À quoi ressemble la station de ski (idéale) du futur ?
Si vous voulez mettre un peu de piquant au repas de Noël familial cette année, n’hésitez pas à lancer la question du devenir et la gestion des stations de ski. Entre l’envie de continuer à profiter des sports d’hiver « comme avant », le réchauffement climatique qu’on ne peut plus ignorer, les milliers d’emplois en question et les enjeux politiques sous-jacents : voilà un bon méli-mélo sur lequel se prendre la tête toute une soirée ! Chez Chilowé, on a déjà donné notre avis sur la question en signant une tribune pour la montagne publiée dans Le Monde.
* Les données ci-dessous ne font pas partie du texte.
(** [insert(pos, count, value)]. *)
Definition insert_n (pos count value : Z) : M Z :=
  assert_insert_pos pos ;;~
  old_end <~ lift end_ ;;
  s <~ lift size ;;
  resize_default_init (as_size_type (s + count)) ;;~
  e <~ lift end_ ;;
  write (std_copy_backward pos old_end e) ;;~
  write (std_fill_n pos count value) ;;~
  ret pos.

(** [insert_impl(pos, first, last, std::input_iterator_tag)]: one
    [insert(out, *first)] per element. *)
Fixpoint insert_each (xs : list Z) (out : Z) : M unit :=
  match xs with
  | [] => ret tt
  | x :: rest => insert out x ;;~ insert_each rest (out + 1)
  end.

(** [insert_impl(pos, first, last, std::forward_iterator_tag)]. *)
Definition insert_forward (pos : Z) (xs : list Z) : M Z :=
  old_end <~ lift end_ ;;
  s <~ lift size ;;
  resize_default_init (as_size_type (s + Z.of_nat (length xs))) ;;~
  e <~ lift end_ ;;
  write (std_copy_backward pos old_end e) ;;~
  write (std_copy_from xs pos) ;;~
  ret pos.

(** [insert(pos, first, last)], the range given by its elements. *)
Definition insert_range (pos : Z) (xs : list Z) (category : iterator_category)
  : M Z :=
  assert_insert_pos pos ;;~
  match category with
  | input_iterator_tag => insert_each xs pos ;;~ ret pos
  | forward_iterator_tag => insert_forward pos xs
  end.
(** * PyTorch-StudioGAN: the training entry point [train_framework]

    A shallow embedding of [src/train.py].  The function is a long script
    of calls into collaborators (torch, the data pipeline, the checkpoint
    manager, the Trainer); the embedding keeps its control flow, the
    exceptions it raises itself, the objects it allocates and mutates, and
    the order of the calls it makes, which are recorded in a trace. *)

From stdpp Require Import gmap strings list fin_maps.
From Stdlib Require Import ZArith QArith Ascii String Lia.

Local Open Scope string_scope.
Local Open Scope list_scope.
Local Open Scope Z_scope.

(** ** Python values the script manipulates *)

(** Exceptions raised by the script itself or by the built-ins it uses. *)
Inductive exn :=
  | AssertionError (msg : string)
  | ZeroDivisionError
  | IndexError
  | KeyError (key : string)
  | AttributeError (attr : string)
  | ModuleNotFoundError (name : string)
  | NotImplementedError
  | NotADirectoryError.

(** Object references: Python variables hold references, and several
    variables (or attributes of other objects) may hold the same one. *)
Definition ref := nat.

(** The content of a [state_dict] (tensors) is opaque: a token. *)
Definition state_dict := Z.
C’est un parti pris. On a conscience que la réponse parfaite n’existe pas toujours, mais on pense que certaines voix méritent d’être entendues.
Cette semaine, on a choisi de mettre en avant celle de Armelle Solelhac. Elle a fait deux fois le tour du monde à la découverte des stations de montagne et de centaines de destinations balnéaires. Forte de cette expérience, elle a fondé une agence de prospective et stratégie spécialisée dans le tourisme et publié un ouvrage sur le management et le marketing des stations de montagne. On lui a demandé à quoi ressemblait sa station de montagne du futur idéale.
Sommaire
Une station où l’on s’adapte à la nature
Avant même de parler de la station du futur, parlons déjà du futur. Si on mixe le compte-rendu du rapport du GIEC et les prévisions des études Climsnow : d’ici à 2050 on aura perdu 10 à 40% d’enneigement naturel par rapport à aujourd’hui. Ça, c’est inévitable, quoiqu’on fasse. Après 2050, si des mesures ne sont pas prises et que le réchauffement climatique se poursuit, la perte d’enneigement naturel l’hiver se poursuivra pour atteindre -50 à -90% par rapport à aujourd’hui, indiquent les rapports. Pour plus de détails, vous pouvez consulter le chapitre du rapport du GIEC consacré à la montagne (ou aller directement à la page 2292 si vous êtes pressé.e).
Pour Armelle Solelhac, l’idéal (dans un monde parfait) serait que tout le monde s’adapte à ce que nous dicte la nature. « Les hivers où il tombe beaucoup de neige comme ça a été le cas en 2017 par exemple : on en profite ! On va skier à fond. En revanche, les hivers où la neige ne tombe pas, on fait autre chose à la montagne. »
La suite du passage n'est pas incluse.